Finally, some questions

So who is Peter Costello? For much of our media, his politics appear irrelevant – they’re too involved in the power play between him and Howard. Finally, a journalist has asked the key question: what does Costello stand for?

The Age’s Gay Alcorn actually understands the role of a journalist, unlike many of her colleagues. Ask questions, conduct research, make reasoned predictions:

“The one thing usually given as a key example of where Costello diverges from Howard is in his support for a republic. But while Howard’s monarchism was deeply felt, Costello’s republicanism seemed thin and politically calculated. When then prime minister Paul Keating in 1993 pushed for a debate on becoming a republic, Costello argued in the party that the Liberals should oppose it – purely on political grounds. When Howard convened a constitutional convention for 1998, Costello was mute. Here’s how Carney’s biography describes his eventual decision: “As the convention approached . . . Peter concluded that it was futile not to hook into the growing republican sympathies in the community and try to find a way for republicanism to mesh into his own brand of political and constitutional conservatism.” The impression left is of a man of no conviction.”

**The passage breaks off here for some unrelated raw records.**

(** X9. In the scrape route the objectivity label constrains the other
    fields.  "high" comes only with the "cautious" tone and an empty
    [emotionalLanguage].  "low" comes only with the "emotional" or
    "mixed" tone, and always together with the excessive-emotion flag,
    the "Emotional Language" bias indicator and the
    emotionally-charged weakness. *)
Theorem scrape_objectivity_implies (content title url : string) :
  let r := Scrape.generateAnalysis content title url in
  (objectivity (languageAnalysis r) = "high" ->
     tone (languageAnalysis r) = "cautious"
     /\ emotionalLanguage (languageAnalysis r) = [])
  /\ (objectivity (languageAnalysis r) = "low" ->
        (tone (languageAnalysis r) = "emotional"
         \/ tone (languageAnalysis r) = "mixed")
        /\ In "Excessive use of emotional language" (redFlags r)
        /\ In "Emotional Language" (biasIndicators (overallAssessment r))
        /\ In "Contains emotionally charged language"
              (weaknesses (strengthsWeaknesses (overallAssessment r)))).
Proof.
  cbn [Scrape.generateAnalysis languageAnalysis objectivity tone
       emotionalLanguage redFlags overallAssessment biasIndicators
       strengthsWeaknesses weaknesses]. cbv zeta.
  pose proof (scrape_objectivity_cases content) as [Hhigh Hlow].
  cbv zeta in Hhigh, Hlow.
  rewrite Hhigh, Hlow, scrape_excessiveFlag_iff, scrape_tone_cases.
  cbv zeta. split.
  - intros [He Hh]. rewrite He.
    apply length_zero_iff_nil in He. rewrite He.
    destruct (List.length (Scrape.foundHedging content)); [lia|].
    split; reflexivity.
  - intros He. split; [|split; [exact He|]].
    + destruct (List.length (Scrape.foundEmotionalWords content)); [lia|].
      destruct (List.length (Scrape.foundHedging content)); tauto.
    + unfold Scrape.calcBiasIndicators, Scrape.calcWeaknesses.
      repeat rewrite In_pushIf. cbn [In].
      assert (H2 : (2 <? List.length (Scrape.foundEmotionalWords content))
                   = true) by (apply Nat.ltb_lt; lia).
      rewrite H2. tauto.
Qed.

Lemma scrape_objectivity_implies_witness :
  tone (languageAnalysis
          (Scrape.generateAnalysis
             "It might work, it could help, perhaps." "t" "")) = "cautious"
  /\ In "Excessive use of emotional language"
        (redFlags
           (Scrape.generateAnalysis
              "An amazing, shocking, terrible, horrible day" "t" "")).
Proof.
  pose proof (scrape_objectivity_implies
                "It might work, it could help, perhaps." "t" "")
    as [Hhigh _].
  pose proof (scrape_objectivity_implies
                "An amazing, shocking, terrible, horrible day" "t" "")
    as [_ Hlow].
  destruct Hhigh as [Htone _]; [reflexivity|].
  destruct Hlow as [_ [Hflag _]]; [reflexivity|].
  split; [exact Htone | exact Hflag].
Defined.

(** X10. In the scrape route the red flags are echoed in the other lists:
    the red-flag weakness is listed exactly when some flag was raised,
    the "Multiple Red Flags" indicator exactly when more than 2 were,
    and the "Sensational Headlines" indicator only together with the
    sensationalized-headline flag. *)
Theorem scrape_flags_echoed (content title url : string) :
  let r := Scrape.generateAnalysis content title url in
  (In "Multiple red flags identified in content and presentation"
      (weaknesses (strengthsWeaknesses (overallAssessment r)))
   <-> redFlags r <> [])
  /\ (In "Multiple Red Flags" (biasIndicators (overallAssessment r))
      <-> 2 < List.length (redFlags r))
  /\ (In "Sensational Headlines" (biasIndicators (overallAssessment r))
      -> In sensationalFlag (redFlags r)).
Proof.
  cbn [Scrape.generateAnalysis redFlags overallAssessment biasIndicators
       strengthsWeaknesses weaknesses]. cbv zeta.
  rewrite scrape_sensationalFlag_iff.
  unfold Scrape.calcWeaknesses, Scrape.calcBiasIndicators,
    Scrape.sensationalTitle.
  repeat rewrite In_pushIf. cbn [In].
  split; [|split].
  - destruct (Scrape.calcRedFlags content title) as [|f fs]; simpl.
    + split; [|congruence].
      intros [[[[]|[_ H]]|[H _]]|[_ H]]; discriminate H.
    + split; [discriminate|]. intros _. left. right. now split.
  - rewrite <- Nat.ltb_lt.
    destruct (2 <? List.length (Scrape.calcRedFlags content title)).
    + split; [reflexivity|]. intros _. right. now split.
    + split; [|discriminate].
      intros [[[[]|[_ H]]|[_ H]]|[H _]]; discriminate H.
  - intros [[[[]|[_ H]]|[H _]]|[_ H]]; try discriminate H.
    rewrite H. reflexivity.
Qed.

(** ** Case of the body text *)

(** X11. The lexicon matching of both routes does not depend on the case of
    the body: turning its letters a to z into capitals, its letters A
    to Z into small letters, or lower-casing it as the handlers do,
    leaves the matched emotional and hedging terms unchanged, and with
    them the tone and the objectivity of the scrape route. *)
Theorem lexicon_matching_ignores_case (content title url : string) :
  let a := fun body =>
             languageAnalysis (Analyze.analyzeArticle body title url) in
  let g := fun body =>
             languageAnalysis (Scrape.generateAnalysis body title url) in
  (forall body', body' = JS.asciiUpperCase content
                 \/ body' = JS.asciiLowerCase content
                 \/ body' = JS.toLowerCase content ->
     emotionalLanguage (a body') = emotionalLanguage (a content)
     /\ hedgingLanguage (a body') = hedgingLanguage (a content)
     /\ emotionalLanguage (g body') = emotionalLanguage (g content)
     /\ hedgingLanguage (g body') = hedgingLanguage (g content)
     /\ tone (g body') = tone (g content)
     /\ objectivity (g body') = objectivity (g content)).
Proof.
  cbv zeta. intros body' Hbody.
  assert (Hlower : JS.toLowerCase body' = JS.toLowerCase content).
  { destruct Hbody as [->|[->| ->]].
    - apply toLowerCase_asciiUpperCase.
    - apply toLowerCase_asciiLowerCase.
    - apply toLowerCase_idempotent. }
  cbn [Analyze.analyzeArticle Scrape.generateAnalysis languageAnalysis
       emotionalLanguage hedgingLanguage tone objectivity].
  unfold Scrape.calcTone, Scrape.calcObjectivity,
    Analyze.foundEmotional, Analyze.foundHedging,
    Scrape.foundEmotionalWords, Scrape.foundHedging, Scrape.words.
  rewrite Hlower. repeat split; reflexivity.
Qed.
(** * clamdpy: wire framing and reply parsing of the clamd client

    A shallow embedding of [clamdpy/sockets.py], [clamdpy/models.py] and
    [clamdpy/exceptions.py].

    - A Python [str] is a list of Unicode code points, a [bytes] object a
      list of octets; both are carried by [N].
    - Python integers are [Z].
    - A call either returns a value or raises: [Res].  Code that talks to
      a socket threads the socket through the state-and-exception monad
      [M].
    - The library routines the source relies on ([str.strip], [str.split],
      [str.rsplit], [str.join], [in], the UTF-8 codec, [struct.pack],
      [int], [re], [datetime.strptime]) are given as executable
      definitions of their documented behaviour. *)

From Stdlib Require Import String Ascii DecimalString List NArith ZArith Bool Lia.
Import ListNotations.
Local Open Scope N_scope.

(** ** Python values *)

Definition str := list N.
Definition bytes := list N.

(** An ASCII literal of the source as a [str]. *)
Definition py (s : string) : str := map N_of_ascii (list_ascii_of_string s).

(** An ASCII literal of the source as a [bytes] ([b"..."]). *)
Definition pyb (s : string) : bytes := map N_of_ascii (list_ascii_of_string s).

(** ** Exceptions ([clamdpy/exceptions.py] and the built-in ones that can
    escape the modelled code) *)

(** The arguments of an [OSError] of the socket library. *)
Inductive OSError : Type :=
| OSError1 (arg : str)                    (* [len(e.args) == 1] *)
| OSError2 (errno : Z) (strerror : str).  (* [e.args == (errno, strerror)] *)

Inductive exn : Type :=
| UnknownCommand (command : str)
| CommandReadTimedOut (command : str)
| ResponseError (command : str) (error : str)
| BufferTooLongError (error : str)
| ConnectionError (msg : str) (errorno : option Z)
| ValueError
| IndexError
| UnicodeDecodeError
| UnicodeEncodeError
| struct_error
| OverflowError
| TypeError
| OSError_exn (e : OSError).  (* an [OSError] that no [except] clause took *)

(** [BufferTooLongError.__init__] calls [super().__init__("INSTREAM", error)]:
    the attributes every [ResponseError] instance carries. *)
Definition response_error_fields (e : exn) : option (str * str) :=
  match e with
  | ResponseError command error => Some (command, error)
  | BufferTooLongError error => Some (py "INSTREAM", error)
  | _ => None
  end.

Inductive Res (A : Type) : Type :=
| Ok (a : A)
| Raise (e : exn).
Arguments Ok {A} a.
Arguments Raise {A} e.

Definition bindR {A B} (r : Res A) (f : A -> Res B) : Res B :=
  match r with
  | Ok a => f a
  | Raise e => Raise e
  end.

(** ** [str] primitives *)

Definition mem_chars (chars : str) (c : N) : bool := existsb (N.eqb c) chars.

Fixpoint lstrip (p : N -> bool) (s : str) : str :=
  match s with
  | [] => []
  | c :: s' => if p c then lstrip p s' else s
  end.

Definition rstrip (p : N -> bool) (s : str) : str := rev (lstrip p (rev s)).

Definition strip_by (p : N -> bool) (s : str) : str := rstrip p (lstrip p s).

(** [s.strip(chars)] *)
Definition strip_chars (chars : str) (s : str) : str := strip_by (mem_chars chars) s.

(** [Py_UNICODE_ISSPACE]: the characters [str.strip()] and [\s] treat as
    white space. *)
Definition Py_UNICODE_ISSPACE (c : N) : bool :=
  ((0x09 <=? c) && (c <=? 0x0D)) || ((0x1C <=? c) && (c <=? 0x20))
  || (c =? 0x85) || (c =? 0xA0) || (c =? 0x1680)
  || ((0x2000 <=? c) && (c <=? 0x200A))
  || (c =? 0x2028) || (c =? 0x2029) || (c =? 0x202F) || (c =? 0x205F)
  || (c =? 0x3000).

(** [s.strip()] *)
Definition strip (s : str) : str := strip_by Py_UNICODE_ISSPACE s.

Fixpoint starts_with (pre s : str) : bool :=
  match pre, s with
  | [], _ => true
  | _ :: _, [] => false
  | a :: pre', b :: s' => (a =? b) && starts_with pre' s'
  end.

(** [sub in s] *)
Fixpoint contains (sub s : str) : bool :=
  starts_with sub s ||
  match s with
  | [] => false
  | _ :: s' => contains sub s'
  end.
(** * Residency on-call scheduling: the CP-SAT model of [cp_sat.py] and the
      off-day conversion of [app.py], embedded and verified.

    The scheduling core [cp_sat_generate_schedule] builds a constraint model
    (integer day variables, boolean indicators, linear constraints, one
    max-equality per doctor) and hands it to the CP-SAT engine of OR-Tools.
    The embedding keeps that split: the model is built here, constraint by
    constraint, in the order of the source; the engine is a function the
    development is parametric in, and is only ever assumed to answer
    [FEASIBLE]/[OPTIMAL] with a valuation that satisfies the model. *)

From Stdlib Require Import ZArith String Ascii Bool Lia List.
From Stdlib Require Import DecimalString DecimalPos DecimalZ.
Import ListNotations.
Open Scope string_scope.
Open Scope list_scope.
Open Scope Z_scope.

(* ------------------------------------------------------------------ *)
(** ** Python values and exceptions used by the two source files *)

Module Py.

Inductive exn : Type :=
| ValueError
| IndexError
| ZeroDivisionError
| RuntimeError (msg : string).

Inductive result (A : Type) : Type :=
| Ok (a : A)
| Raise (e : exn).
Arguments Ok {A} a.
Arguments Raise {A} e.

Definition bind {A B} (r : result A) (k : A -> result B) : result B :=
  match r with
  | Ok a => k a
  | Raise e => Raise e
  end.

(** [range(k)]: empty when [k <= 0]. *)
Definition range (k : Z) : list Z := map Z.of_nat (seq 0 (Z.to_nat k)).

Definition len {A} (l : list A) : Z := Z.of_nat (List.length l).

(** [l[d]] on a list: a negative index counts from the end, anything
    outside [-len, len) raises [IndexError]. *)
Definition getitem {A} (l : list A) (d : Z) : result A :=
  let pos := if d <? 0 then len l + d else d in
  if (0 <=? pos) && (pos <? len l) then
    match nth_error l (Z.to_nat pos) with
    | Some x => Ok x
    | None => Raise IndexError
    end
  else Raise IndexError.

(** [l.index(x)] on a list of strings. *)
Fixpoint index (x : string) (l : list string) : result Z :=
  match l with
  | [] => Raise ValueError
  | y :: l' => if String.eqb y x then Ok 0
               else bind (index x l') (fun k => Ok (k + 1))
  end.

(** [a // b]: floor division, as [Z.div] for every non-zero divisor. *)
Definition floordiv (a b : Z) : result Z :=
  if b =? 0 then Raise ZeroDivisionError else Ok (a / b).

(** [enumerate(l)]. *)
Definition enumerate {A} (l : list A) : list (Z * A) :=
  combine (range (len l)) l.

(** [for x in xs: acc.append(f(x))], stopping at the first exception. *)
Fixpoint mapM {A B} (f : A -> result B) (xs : list A) : result (list B) :=
  match xs with
  | [] => Ok []
  | x :: xs' => bind (f x) (fun y => bind (mapM f xs') (fun ys => Ok (y :: ys)))
  end.

(** [sum] of a list of integers. *)
Definition sum (l : list Z) : Z := fold_right Z.add 0 l.

End Py.

Notation "x <- e ;; k" := (Py.bind e (fun x => k))
  (at level 61, e at next level, right associativity).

Alcorn pulls no punches in her analysis of Australia’s potential future Prime Minister (God help us!):

“Has it always been just about power, Peter? To be a brutal parliamentary performer specialising in the thudding puns that pass for political humour in Australia might rev up the troops, but those of us watching the spectacle are sceptical. Perhaps your unpopularity among voters is not only because of your job as treasurer, but also because, after all these years, few people know what you stand for. When Kroger handed you Higgins, what did you want to do with it beyond using it as a vehicle for self-advancement? The numbers must be counted and, in your world, all else may be irrelevant. But Peter Costello, who the hell are you?”